Lemma with_request_exact {T} (zero : T) ty body id_of (R : T -> list Z -> Prop) :
  is_byte ty ->
  (forall id, is_u32 id -> accepts (run_out (body id) zero) (fun t l => id_of t = id /\ R t l)) ->
  RequestCodec (fun pk len => with_request zero ty pk len body) ty id_of R.
Proof.
  intros Hty Hbody. split. intros pk t0 Hpk.
  destruct (request_decode_cases pk Hpk) as [(ty' & id & l & Hf & Hid & ->)|E].
  - assert (Forall is_byte l) as Hl by (destruct Hf as (_ & [_ ?]%Forall_app & _); done).
    destruct (Hbody id Hid l Hl) as [He Hn]. unfold filled, with_request.
    rewrite request_decode_frame by done. cbn [req_type req_id req_payload].
    destruct (Z.eqb_spec ty' ty) as [->|Hne]; cbn [negb].
    + fold (filled (with_payload (view_of l) (body id)) zero). rewrite filled_with_payload.
      split; [|done]. intros t. rewrite He. split.
      * intros [<- ?]. exists l. done.
      * intros (l' & ? & ? & HR & Hpe). by apply request_frame_inj in Hpe as (_ & -> & ->).
    + split; [|done]. intros t. split; [done|]. intros (l' & ? & ? & HR & Hpe).
      by apply request_frame_inj in Hpe as (-> & _ & _).
  - unfold filled, with_request. rewrite E. split; [|done]. intros t. split; [done|].
    intros (l & Hid & Hf & HR & ->). by rewrite request_decode_frame in E.
Qed.

(** *** Readers of the rest *)
Lemma rest_view_Bf w u f cap : rest_view (Some (Bf w u f cap)) = (Ret (view_of u), Some (Bf w u f cap)).
Proof.
  unfold rest_view. rewrite remaining_read_Bf. unfold Bf at 1. by rewrite mem_read_app.
Qed.

Lemma take_rest_Bf w u f cap :
  take_rest (Some (Bf w u f cap)) = (Ret (view_of u), Some (Bf (w ++ u) [] f cap)).
Proof.
  unfold take_rest. rewrite (bind_ret _ _ _ _ _ (rest_view_Bf _ _ _ _)).
  unfold Bf at 1, advance_pos, mbind, prog_bind. cbn [view_of view_len]. unfold mret, prog_ret.
  do 2 f_equal. apply mk_Bf; [by rewrite <- app_assoc|len_lia|by rewrite zlen_app].
Qed.

Definition rest_ok (v : ssh_string_view) : Prop := exists l, v = view_of l /\ Forall is_byte l.

Lemma rest_ok_eta v : rest_ok v -> v = view_of (view_bytes v).
Proof. intros (l & -> & _). by rewrite view_bytes_of. Qed.

Lemma parses_rest_view rest : parses rest_view [] rest (view_of rest).
Proof. intros w f cap. cbn [app]. rewrite app_nil_r. apply rest_view_Bf. Qed.

Lemma parses_take_rest l : parses take_rest l [] (view_of l).
Proof. intros w f cap. rewrite app_nil_r. apply take_rest_Bf. Qed.

Lemma decodes_rest_view :
  decodes rest_view (fun v u1 u2 => u1 = [] /\ v = view_of u2 /\ rest_ok v).
Proof.
  intros w u f cap Hu. exists (Ret (view_of u)), [], u. rewrite app_nil_r.
  split_and!; [done|apply rest_view_Bf|done|done|by exists u].
Qed.

Lemma decodes_take_rest :
  decodes take_rest (fun v u1 u2 => u2 = [] /\ v = view_of u1 /\ rest_ok v).
Proof.
  intros w u f cap Hu. exists (Ret (view_of u)), u, []. rewrite app_nil_r.
  split_and!; [done|apply take_rest_Bf|done|done|by exists u].
Qed.

(** ** Attributes on the wire

    The fields whose flag is set, in order, each at its width; behind them the
    extension pairs when the packet announces any, which the decoder skips. *)
Definition opt_bytes (present : bool) (n : nat) (x : Z) : list Z :=
  if present then be_bytes n x else [].
Definition field_ok (present : bool) (n : nat) (x : Z) : Prop :=
  if present then 0 <= x < 256 ^ Z.of_nat n else x = 0.

Abbreviation extension := (ssh_string_view * ssh_string_view)%type.
Definition extension_ok (e : extension) : Prop := view_ok (fst e) /\ view_ok (snd e).
Definition extension_bytes (e : extension) : list Z :=
  string_bytes (view_bytes (fst e)) ++ string_bytes (view_bytes (snd e)).
Definition extensions_ok (x : option (list extension)) : Prop :=
  match x with None => True | Some l => zlen l <= UINT32_MAX /\ Forall extension_ok l end.
Definition extensions_bytes (x : option (list extension)) : list Z :=
  match x with None => [] | Some l => be_bytes 4 (zlen l) ++ concat (map extension_bytes l) end.
Definition extended_bit (x : option (list extension)) : Z :=
  match x with None => 0 | Some _ => SSH_FILEXFER_ATTR_EXTENDED end.

Definition attrs_ok (a : ssh_fs_attrs) : Prop :=
  let present := has_flag (attr_flags a) in
  0 <= attr_flags a < 16 /\
  field_ok (present SSH_FILEXFER_ATTR_SIZE) 8 (attr_size a) /\
  field_ok (present SSH_FILEXFER_ATTR_UIDGID) 4 (attr_uid a) /\
  field_ok (present SSH_FILEXFER_ATTR_UIDGID) 4 (attr_gid a) /\
  field_ok (present SSH_FILEXFER_ATTR_PERMISSIONS) 4 (attr_permissions a) /\
  field_ok (present SSH_FILEXFER_ATTR_ACMODTIME) 4 (attr_atime a) /\
  field_ok (present SSH_FILEXFER_ATTR_ACMODTIME) 4 (attr_mtime a).

Definition attrs_fields (a : ssh_fs_attrs) : list Z :=
  let present := has_flag (attr_flags a) in
  opt_bytes (present SSH_FILEXFER_ATTR_SIZE) 8 (attr_size a) ++
  opt_bytes (present SSH_FILEXFER_ATTR_UIDGID) 4 (attr_uid a) ++
  opt_bytes (present SSH_FILEXFER_ATTR_UIDGID) 4 (attr_gid a) ++
  opt_bytes (present SSH_FILEXFER_ATTR_PERMISSIONS) 4 (attr_permissions a) ++
  opt_bytes (present SSH_FILEXFER_ATTR_ACMODTIME) 4 (attr_atime a) ++
  opt_bytes (present SSH_FILEXFER_ATTR_ACMODTIME) 4 (attr_mtime a).

Definition attrs_image (a : ssh_fs_attrs) (x : option (list extension)) : list Z :=
  be_bytes 4 (attr_flags a + extended_bit x) ++ attrs_fields a ++ extensions_bytes x.

Definition attrs_body (a : ssh_fs_attrs) (l : list Z) : Prop :=
  exists x, attrs_ok a /\ extensions_ok x /\ l = attrs_image a x.

(** *** The flag word *)
Definition ext_flag (e : bool) : Z := if e then SSH_FILEXFER_ATTR_EXTENDED else 0.
Definition UNSUPPORTED_FLAGS : Z :=
  u32 (Z.lnot (Z.lor SFTP_SUPPORTED_ATTR_FLAGS SSH_FILEXFER_ATTR_EXTENDED)).

Lemma flags_compose f e :
  0 <= f < 16 ->
  let flags := f + ext_flag e in
  is_u32 flags /\ (Z.land flags UNSUPPORTED_FLAGS =? 0) = true /\
  Z.land flags SFTP_SUPPORTED_ATTR_FLAGS = f /\ has_flag flags SSH_FILEXFER_ATTR_EXTENDED = e.
Proof.
  intros Hf. assert (In f (map Z.of_nat (seq 0 16))) as Hin.
  { apply in_map_iff. exists (Z.to_nat f). split; [lia|]. apply in_seq. lia. }
  cbv [map seq Z.of_nat Pos.of_succ_nat Pos.succ] in Hin.
  repeat (destruct Hin as [<-|Hin]; [destruct e; vm_compute; repeat split; done|]). done.
Qed.

Lemma land_pow2_cases x n : 0 <= n -> Z.land x (2 ^ n) = 0 \/ Z.land x (2 ^ n) = 2 ^ n.
Proof.
  intros Hn. destruct (Z.testbit x n) eqn:E; [right|left]; apply Z.bits_inj'; intros i Hi;
    rewrite Z.land_spec, ?Z.bits_0, Z.pow2_bits_eqb by done;
    destruct (Z.eqb_spec n i) as [<-|]; rewrite ?E, ?andb_false_r, ?andb_true_r; done.
Qed.

Lemma land_lor_disjoint x a b :
  Z.land a b = 0 -> Z.land x (Z.lor a b) = Z.land x a + Z.land x b.
Proof.
  intros Hab. rewrite Z.land_lor_distr_r, Z.add_nocarry_lxor, <- Z.lxor_lor; [done|..];
    rewrite <- Z.land_assoc, (Z.land_comm a), <- !Z.land_assoc, (Z.land_comm b), Hab, !Z.land_0_r; done.
Qed.

Lemma flags_decompose flags :
  is_u32 flags -> Z.land flags UNSUPPORTED_FLAGS = 0 ->
  0 <= Z.land flags SFTP_SUPPORTED_ATTR_FLAGS < 16 /\
  flags = Z.land flags SFTP_SUPPORTED_ATTR_FLAGS
          + ext_flag (has_flag flags SSH_FILEXFER_ATTR_EXTENDED).
Proof.
  intros Hu Hz. change SFTP_SUPPORTED_ATTR_FLAGS with (Z.ones 4).
  split; [rewrite Z.land_ones by lia; apply Z.mod_pos_bound; lia|].
  set (e := SSH_FILEXFER_ATTR_EXTENDED).
  assert (ext_flag (has_flag flags e) = Z.land flags e) as ->.
  { unfold has_flag, ext_flag, e. change SSH_FILEXFER_ATTR_EXTENDED with (2 ^ 31).
    by destruct (land_pow2_cases flags 31 ltac:(lia)) as [-> | ->]. }
  assert (flags = Z.land flags (Z.ones 32)) as Hall
    by (rewrite Z.land_ones by lia; symmetry; by apply Z.mod_small).
  change (Z.ones 32) with (Z.lor (Z.lor (Z.ones 4) e) UNSUPPORTED_FLAGS) in Hall.
  rewrite !land_lor_disjoint, Hz in Hall by done. lia.
Qed.

(** *** The extension loop *)
Lemma decodes_pair :
  decodes (ssh_buffer_get_string_view;; ssh_buffer_get_string_view)
    (fun _ u1 _ => exists e, extension_ok e /\ u1 = extension_bytes e).
Proof.
  eapply decodes_bind; [apply decodes_view|]. intros a ? ? _.
  eapply decodes_conseq; [apply decodes_view|]. intros b u1 u2 _ _ [Hb ->] u _ [Ha ->].
  by exists (a, b).
Qed.

Lemma zlen_extension_bytes e : 8 <= zlen (extension_bytes e).
Proof.
  unfold extension_bytes. pose proof (zlen_nonneg (view_bytes e.1)).
  pose proof (zlen_nonneg (view_bytes e.2)). len_lia.
Qed.

Lemma zlen_extensions l : 8 * zlen l <= zlen (concat (map extension_bytes l)).
Proof.
  induction l as [|e l IH]; cbn [map concat]; [done|].
  pose proof (zlen_extension_bytes e). rewrite zlen_app, zlen_cons. lia.
Qed.

Lemma skip_extensions_step fuel i n s :
  i < n -> skip_extensions (S fuel) i n s =
    ((ssh_buffer_get_string_view;; ssh_buffer_get_string_view);;
     skip_extensions fuel (u32 (i + 1)) n) s.
Proof.
  intros Hi. cbn [skip_extensions]. replace (i <? n) with true by lia. by rewrite bind_assoc.
Qed.

Lemma skip_extensions_done fuel i n s : n <= i -> skip_extensions fuel i n s = (Ret tt, s).
Proof. intros Hi. destruct fuel; cbn [skip_extensions]; by replace (i <? n) with false by lia. Qed.

Lemma decodes_skip fuel i n w u f cap :
  Forall is_byte u -> zlen u < 8 * Z.of_nat fuel -> 0 <= i <= n -> n <= UINT32_MAX ->
  exists o u1 u2, u = u1 ++ u2 /\
    skip_extensions fuel i n (Some (Bf w u f cap)) = (o, Some (Bf (w ++ u1) u2 f cap)) /\
    match o with
    | Ret _ => exists l, zlen l = n - i /\ Forall extension_ok l /\
        u1 = concat (map extension_bytes l)
    | Err _ => True
    | Fault => False
    end.
Proof.
  revert i w u. induction fuel as [|fuel IH]; intros i w u Hu Hf Hi Hn.
  { pose proof (zlen_nonneg u). lia. }
  destruct (Z.eq_dec i n) as [->|Hne].
  { exists (Ret tt), [], u. rewrite skip_extensions_done, app_nil_r by lia.
    split_and!; [done..|]. exists []. split_and!; [rewrite zlen_nil; lia|done..]. }
  rewrite skip_extensions_step by lia.
  destruct (decodes_pair w u f cap Hu) as (o & u1 & u2 & -> & E & Ho).
  apply Forall_app in Hu as [_ Hu2]. destruct o as [v|e|]; [..|done].
  - destruct Ho as (e & He & ->). pose proof (zlen_extension_bytes e). rewrite zlen_app in Hf.
    rewrite (bind_ret _ _ _ _ _ E). unfold u32, UINT32_MAX in *. rewrite Z.mod_small by lia.
    destruct (IH (i + 1) (w ++ extension_bytes e) u2) as (o & v1 & v2 & -> & E2 & Ho); [done|lia..|].
    rewrite E2. exists o, (extension_bytes e ++ v1), v2. rewrite <- !app_assoc.
    split_and!; [done..|]. destruct o; [|done..]. destruct Ho as (l & Hl & Hok & ->).
    exists (e :: l). rewrite zlen_cons. split_and!; [lia|by constructor|done].
  - rewrite (bind_err _ _ _ _ _ E). exists (Err e), u1, u2. done.
Qed.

------------------------------------------------------------------------

__Your goal__.
Each line from the first line of the listing through the line containing "Lemma parses_rest_view rest" must be set down exactly; no other line belongs in the answer.

__Expected output__.
Lemma with_request_exact {T} (zero : T) ty body id_of (R : T -> list Z -> Prop) :
  is_byte ty ->
  (forall id, is_u32 id -> accepts (run_out (body id) zero) (fun t l => id_of t = id /\ R t l)) ->
  RequestCodec (fun pk len => with_request zero ty pk len body) ty id_of R.
Proof.
  intros Hty Hbody. split. intros pk t0 Hpk.
  destruct (request_decode_cases pk Hpk) as [(ty' & id & l & Hf & Hid & ->)|E].
  - assert (Forall is_byte l) as Hl by (destruct Hf as (_ & [_ ?]%Forall_app & _); done).
    destruct (Hbody id Hid l Hl) as [He Hn]. unfold filled, with_request.
    rewrite request_decode_frame by done. cbn [req_type req_id req_payload].
    destruct (Z.eqb_spec ty' ty) as [->|Hne]; cbn [negb].
    + fold (filled (with_payload (view_of l) (body id)) zero). rewrite filled_with_payload.
      split; [|done]. intros t. rewrite He. split.
      * intros [<- ?]. exists l. done.
      * intros (l' & ? & ? & HR & Hpe). by apply request_frame_inj in Hpe as (_ & -> & ->).
    + split; [|done]. intros t. split; [done|]. intros (l' & ? & ? & HR & Hpe).
      by apply request_frame_inj in Hpe as (-> & _ & _).
  - unfold filled, with_request. rewrite E. split; [|done]. intros t. split; [done|].
    intros (l & Hid & Hf & HR & ->). by rewrite request_decode_frame in E.
Qed.

(** *** Readers of the rest *)
Lemma rest_view_Bf w u f cap : rest_view (Some (Bf w u f cap)) = (Ret (view_of u), Some (Bf w u f cap)).
Proof.
  unfold rest_view. rewrite remaining_read_Bf. unfold Bf at 1. by rewrite mem_read_app.
Qed.

Lemma take_rest_Bf w u f cap :
  take_rest (Some (Bf w u f cap)) = (Ret (view_of u), Some (Bf (w ++ u) [] f cap)).
Proof.
  unfold take_rest. rewrite (bind_ret _ _ _ _ _ (rest_view_Bf _ _ _ _)).
  unfold Bf at 1, advance_pos, mbind, prog_bind. cbn [view_of view_len]. unfold mret, prog_ret.
  do 2 f_equal. apply mk_Bf; [by rewrite <- app_assoc|len_lia|by rewrite zlen_app].
Qed.

Definition rest_ok (v : ssh_string_view) : Prop := exists l, v = view_of l /\ Forall is_byte l.

Lemma rest_ok_eta v : rest_ok v -> v = view_of (view_bytes v).
Proof. intros (l & -> & _). by rewrite view_bytes_of. Qed.

Lemma parses_rest_view rest : parses rest_view [] rest (view_of rest).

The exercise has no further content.